Error Forward-Propagation: Reusing Feedforward Connections to Propagate Errors in Deep Learning

We introduce Error Forward-Propagation, a biologically plausible mechanism to propagate error feedback forward through the network. Architectural constraints on connectivity are virtually eliminated for error feedback in the brain; systematic backward connectivity is not used or needed to deliver error feedback. Feedback as a means of assigning credit to neurons earlier in the forward pathway for their contribution to the final output is thought to be used in learning in the brain. How the brain solves the credit assignment problem is unclear. In machine learning, error backpropagation is a highly successful mechanism for credit assignment in deep multilayered networks.

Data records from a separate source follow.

(* ===== verification/Prelude.v ===== *)
(** * Omnigres: a verification development of its native extensions

    Omnigres is a set of PostgreSQL extensions (C and C++ under
    src/extensions) loaded into database backends by the extension loader
    [omni].  This library models the parts of them that carry logic of their
    own, function by function, and proves what makes each part correct; where
    the code does not do what it means to, the theorem says what it does.

    ** The parts and their files

    - [Prelude]: outcomes of C code in a backend (value, [ereport(ERROR)],
      undefined behaviour), a state-and-error monad, machine integers, byte
      order, shared lemmas, tactics and hint databases.
    - [Urlencode]: omni_web/urlencode.c, percent-encoding and decoding of text.
    - [Uuidv7]: omni_polyfill/uuidv7.c, UUID version 7 with the per-backend
      ascending clock.
    - [SeqId]: omni_seq/id.h, prefixed identifiers at all their widths.
    - [Hooks]: omni/hook_harness.c with [register_hook] (omni/omni.c), the
      default hooks (omni/init.c) and [hooks()] (omni/module.c): the arrays of
      entry points a backend dispatches PostgreSQL's hooks to.
    - [VarScopes]: omni_var/txn.c, session.c, statement.c; submodules [Txn],
      [Session], [Statement], and [Spec], the contract of [Txn].
    - [Linearization]: omni_txn/linearization.c, the shared control block in
      which committing transactions record conflicts for the running ones.
    - [Retry]: omni_txn/retry.c, run on top of [Linearization]: every attempt
      ends with its transaction callbacks.
    - [Ledger]: omni_ledger/omni_ledger.c, the triggers that collect, post and
      check balances, with the account cache and its invalidation.
    - [Shmem]: the named shared memory of omni/omni.c: shared table of
      reference-counted chunks, acquisitions per backend.
    - [SumType]: omni_types/sum_type.c, sum_type.h and unit.c: layout of values
      in memory, the cache of definitions, casts, text and binary forms,
      comparison, hashing, definition of types.
    - [Bgworker]: requests for background workers of omni/omni.c and the
      one-shot transaction callbacks of omni/hook_harness.c that carry them
      out.
    - [Modules]: loading, initialization and unloading of modules in
      omni/omni.c.  Unloading purges the hook tables of [Hooks] and the
      acquisitions of [Shmem]; its submodule [Demo] is a loader with three
      modules.
    - [Paths]: omni_vfs/pg_path_v15.c and omni_vfs.c, canonical and absolute
      paths, rewritten in place in a buffer of bytes.
    - [LocalFs]: omni_vfs/local_fs.c on top of [Paths]: mounts, the check that
      a path stays inside its mount, listing, reading and writing.
    - [Dshash]: omni/dshash.c, the scan, growth and buckets of shared hash
      tables, while other backends change them.
    - [Httpd]: the listening sockets of omni_httpd (master_worker.c, fd.c, the
      reload in http_worker.c): from the table of listeners through the master
      and a UNIX socket to the listeners of a worker.
    - [Router]: routing and answering of requests in http_worker.c, with
      urlpattern.cpp, http_status_reasons.h and [http_response] of
      omni_httpd.c.
    - [EventLoop]: omni_httpd/event_loop.c with [on_message] of http_worker.c
      and [websocket_send] of omni_httpd.c: the two threads of a worker and
      the messages between them.  That a handler answers a request with one
      message is [Router.handler_answers_once].
    - [Suspension]: the flags, mutex and condition variables with which the
      main thread of a worker suspends the event loop during a reload
      (http_worker.c, event_loop.c).
    - [FunSig]: omni_types/funsig_type.c, types whose values are the functions
      of one signature.
    - [Regex]: omni_regex/pcre2.c, the cache of compiled expressions with the
      memory its keys point to, and the matching functions.
    - [Arenas]: omni_shmem/omni_shmem.cpp with the arenas of deps/oink.hpp:
      named allocations in segments of shared memory that backends open and
      close.
    - [Worker]: omni_worker/omni_worker.cpp and handlers.cpp with the messages
      of deps/oink.hpp: a pool of workers that run statements and timers.
    - [Extension]: omni/extension.c, what happens around CREATE, ALTER and DROP
      EXTENSION, between the two calls of a wrapping hook
      ([Hooks.wrap_hook_brackets]); module [Startup]: omni/workers.c and
      omni/utils.c.
    - [Sql]: omni_sql/lib.c and omni_sql.c, parse trees and what is done with
      them, scripts split into statements, execution with parameters.
    - [Cascading]: omni_httpd/cascading_query.c on the parse trees of [Sql]: an
      aggregate that makes one statement of many queries.
    - [Httpc]: omni_httpc/omni_httpc.c, the requests of a call of the HTTP
      client, from their options over redirects to their rows.
    - [Yregress]: the test runner under src/pg_yregress (test.c, pg_yregress.c,
      instance.c), with the comparison of nodes of libfyaml (deps/libfyaml):
      documents of tests, the transactions they run in, and the report.
    - [CText]: texts as the C and C++ code has them, for the files below.
    - [SqliteReader]: the parts of SQLite (deps/sqlite-3.48.0/sqlite3.c) that
      read what a dump writes: tokenizer, keywords, literals, [replace] and
      [char], and the formats of its printf; with a reader for lists of
      INSERT statements and for SELECT, the fragment of the grammar a dump
      uses.
    - [SqliteDump]: omni_sqlite/sqlite3_db_dump.c, a database as SQL
      statements; module [Mem] is a database in memory.
    - [SqliteType]: omni_sqlite/omni_sqlite.cpp and sqlite.cpp with the
      expanded objects of its deps/cppgres.hpp: databases as values of the type
      [sqlite], whose text form is made by [SqliteDump].
    - [Csv]: omni_csv/omni_csv.cpp with the parser, the guess of the format and
      the writer of its deps/csv.hpp.

    ** How code becomes definitions

    A definition has the name of the C function it translates and follows its
    order of checks and calls.  Static variables and shared memory are the
    state of the monad [M]; an error keeps the state reached so far, since
    [ereport] does not undo writes to memory.  A read or write outside a
    buffer, a NULL dereference and the use of freed memory are the outcome
    [Undefined], so a theorem that a call returns [Ok] also says that it does
    none of these.  SQL NULL is [None].  A w-bit integer is a [Z] wrapped by
    [wrap_u w] or [wrap_s w] where the code converts or may overflow.
    What PostgreSQL does (catalogs, function calls, snapshots, the clock,
    random bytes, the database encoding) is a parameter; the properties of it
    that a theorem needs are named hypotheses or classes ([SumType.PgLaws],
    [SumType.VariantBinary], [SumType.VariantText], [SumType.VariantOrder],
    [FunSig.PgFunctions], [Regex.LibLaws], [Sql.ConvLaws],
    [Cascading.SqlLaws], [Yregress.Transactions], [SqliteDump.Dump.holds_table]
    and [SqliteDump.Dump.holds_database], what SQLite answers to the queries of
    a dump), each with an instance on a concrete backend.  What the rest of
    SQLite does to a database is the record [SqliteType.Value.engine].

    ** What the theorems show

    - Refinement: [VarScopes.txn_vars_refine] (transaction variables against a
      stack of frames), [Hooks.iterate_hooks_chain] and
      [Hooks.wrap_hook_brackets] (dispatch against the chain of hooks),
      [Httpd.reload_serves_listeners] (master, descriptors and worker against
      the table of listeners), [Router.serve_routes_refines] (arrays, plans and
      caches against the choice of routes by priority),
      [Cascading.cascading_query_means] (the statement built from queries
      against the queries whose predecessors have no rows),
      [SqliteDump.Dump.dump_restores] (the text of a dump against the rows of
      the tables, through the tokenizer of SQLite).
    - Equivalence: [Paths.canonicalize_path_normalizes] (the state machine that
      rewrites a path in place against splitting, dropping and joining),
      [Regex.regex_cache_transparent] (the cache against compiling).
    - Invariants over operations: [Hooks.register_hook_invariant],
      [Ledger.insert_transfers_keeps_limits], [Shmem.shmem_acquisitions_live]
      (over every interleaving of the operations of all backends),
      [SumType.sum_type_variants_fit], [Modules.load_module_registers],
      [Dshash.resize_keeps_entries], [EventLoop.event_loop_invariant] (over
      every interleaving of the threads), [Worker.messages_alive] (over every
      interleaving of backends and workers).
    - Types: [Router.route_args_typed], the arguments of handlers;
      [FunSig.call_signature_typed], calls through a signature;
      [Sql.parameters_typed], parameters of statements;
      [SqliteType.Value.query_records_typed], records of queries on SQLite.
    - Functional behaviour: posting of transfers, sharing by name, restoring
      after a rollback, monotonic identifiers, agreement of the comparison
      operators of sum types, background workers at the time
      they were asked for, statements run in their order by the pool
      ([Worker.statements_in_order]), functions found by signature, functions
      moved to the library of the new version of their extension, workers for
      the databases of a cluster, scripts split with nothing lost
      ([Sql.raw_statements_grouped]), requests sent and answered over redirects
      ([Httpc.http_execute_answers]), the verdicts on query tests against what
      their documents expect ([Yregress.query_verdict]) and their report
      ([Yregress.test_reports_item]), stored SQLite databases that are changed
      ([SqliteType.Value.stored_database_updated]), and [Modules.load_pending_modules_reconciles]: a
      backend ends up with exactly the modules of [pg_extension], and the
      callbacks made are those that takes.
    - Round trips: URL and URI encoding, identifiers in text and binary form,
      UUID timestamps, sum types through casts, text and binary form, files
      written and read, WebSocket messages relayed in pieces, regular
      expressions read and printed, values stored in an arena by one backend
      and read by another, texts in a dump of a SQLite database
      ([SqliteDump.Dump.quoted_string_reads_back]), parameters bound to a
      statement of SQLite and selected
      ([SqliteType.Value.parameters_come_back]), rows written and read as
      comma-separated values ([Csv.Format.csv_agg_parse_roundtrip]).
    - Safety, bounds, termination and liveness: the URL decoders stay inside
      their buffers on any input; a path below a mount stays inside it;
      [local_fs_read] returns the bytes asked for in memory of their size; a
      scan of a hash table returns what stays in it once, and ends; [retry]
      and the reload of the master end; a linearized read after a conflicting
      commit fails; a request is answered once ([Router.handler_answers_once],
      [EventLoop.event_loop_drains]); a read from an arena stays inside its
      allocation; the statements of a dump are built inside their buffers
      ([SqliteDump.Dump.appendText_in_bounds]); any comma-separated values are
      read inside their text ([Csv.Format.csv_read_within]); [regex_matches] ends; no timer runs twice, and only its owner
      cancels it; the event loop stands still during a
      reload and serves requests after it ([Suspension]); a test that is to be
      rolled back leaves no trace ([Yregress.test_isolated]).
    - Error paths and defects: inputs on which a function reads or writes
      outside its memory, dereferences NULL, loses a value or breaks an
      ordering, each proved on the model and listed as a finding.

    ** Bounds and fuel

    Loops over data are structural.  [Urlencode.encode_loop] and [decode_loop]
    take as fuel the length of the input and consume at least one byte per
    turn; [Hooks.reorganize_type] takes the number of entries, one per turn;
    [Retry.retry_loop] takes the number of attempts; [SumType.lookup_loop]
    takes two turns, enough whatever the cache holds
    ([SumType.lookup_sumtype_cache_ends]).  [SeqId.digits] prints up to 20
    digits, enough for 64 bits.  The loops of [Paths] take the length of the
    buffer, one byte or component per turn; a chain of [Dshash] is followed for
    as many turns as there are items, and a scan for one turn more than there
    are entries; [Httpd.try_listen] takes three attempts, after which the
    system has chosen a port; [EventLoop.relay_loop] takes the number of bytes,
    of which a turn consumes at least nine; [Regex.matches_loop] takes the
    length of the subject plus two, since every match but the first is not
    empty and begins where the last one ended; [Httpc.run] takes
    [MAX_REDIRECTS] plus one, since every redirect is counted.
    [Yregress.yinstance_connect] takes one turn for an instance that is
    connected ([Yregress.connect_connected]) and one more for each connection
    lost while it is initialized; [connect_from] comes back once per restart,
    of which there are at most as many as steps.  [SqliteReader.Reader.tokenize]
    takes the length of the text plus one, since every token has a byte at
    least; [dec_digits] prints up to 20 digits; [SqliteDump.Dump.unused_loop]
    takes the length of the text plus one, since every string that is tried
    and found is at a position of its own ([SqliteDump.Dump.unused_string_ends]).
    [Csv.Format.parse_loop] takes the length of the data plus one, since every
    turn consumes a character ([Csv.Format.parse_step_shorter]); [read_csv]
    takes two more than the length, one read being enough for the texts of the
    theorems, which are shorter than a chunk of ten million bytes.

    ** Assumptions of the models

    Little-endian 64-bit platform (layout of sum types).  A function runs
    without interleaving with other backends, except in [Shmem], whose step
    relation interleaves whole operations of all backends, in [Dshash], where
    other backends act at every wait for a lock, in [EventLoop], whose steps are
    the functions that hold the lock of a message, in [Suspension], whose
    steps are the accesses to the shared flags, and in [Arenas] and [Worker],
    whose steps are calls of backends and turns of the threads of workers.  The
    requests of a call of the HTTP client, which share nothing but the buffer
    of their content lengths, are followed one after the other.  Memory
    allocation does not fail.  Compressed and out-of-line varlena values reach the code
    through PostgreSQL's detoasting.

    ** Not modelled

    The locks and configuration variables of [omni] and of omni_httpd, which
    are declarations passed to PostgreSQL; the start of the workers and the
    autostart statements of omni_worker, the TLS set-up and the list of
    connections of the HTTP client, the command line and the start of servers
    in pg_yregress, which are sequences of calls of the operating system and of
    libraries; the deparser of omni_sql, which is PostgreSQL's own, once for
    each of its versions; and the bindings to third-party libraries for XML and
    YAML, which make one or two calls of them.  Of SQLite, csv-parser, H2O, PCRE2, Boost and libfyaml, only the functions named above are
    modelled, the rest is parameters.  Callbacks of modules cannot reach the
    loader's own variables in [Modules], where they are a parameter. *)

From stdpp Require Import base tactics list gmap strings numbers sorting.
From Stdlib Require Import ZArith Lia.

Backpropagation requires symmetric reciprocal connectivity for every neuron. From a biological perspective, there is no evidence of such an architectural constraint, which makes backpropagation implausible for learning in the brain. This architectural constraint is reduced with the use of random feedback weights. Models using random feedback weights require backward connectivity patterns for every neuron, but avoid symmetric weights and reciprocal connections. In this paper, we practically remove this architectural constraint, requiring only a backward loop connection for effective error feedback. We propose reusing the forward connections to deliver the error feedback by feeding the outputs into the input receiving layer. This mechanism, Error Forward-Propagation, is a plausible basis for how error feedback occurs deep in the brain independent of and yet in support of the functionality underlying intricate network architectures. We show experimentally that recurrent neural networks with two and three hidden layers can be trained using Error Forward-Propagation on the MNIST and Fashion MNIST datasets, achieving $1.90\%$ and $11\%$ generalization errors respectively.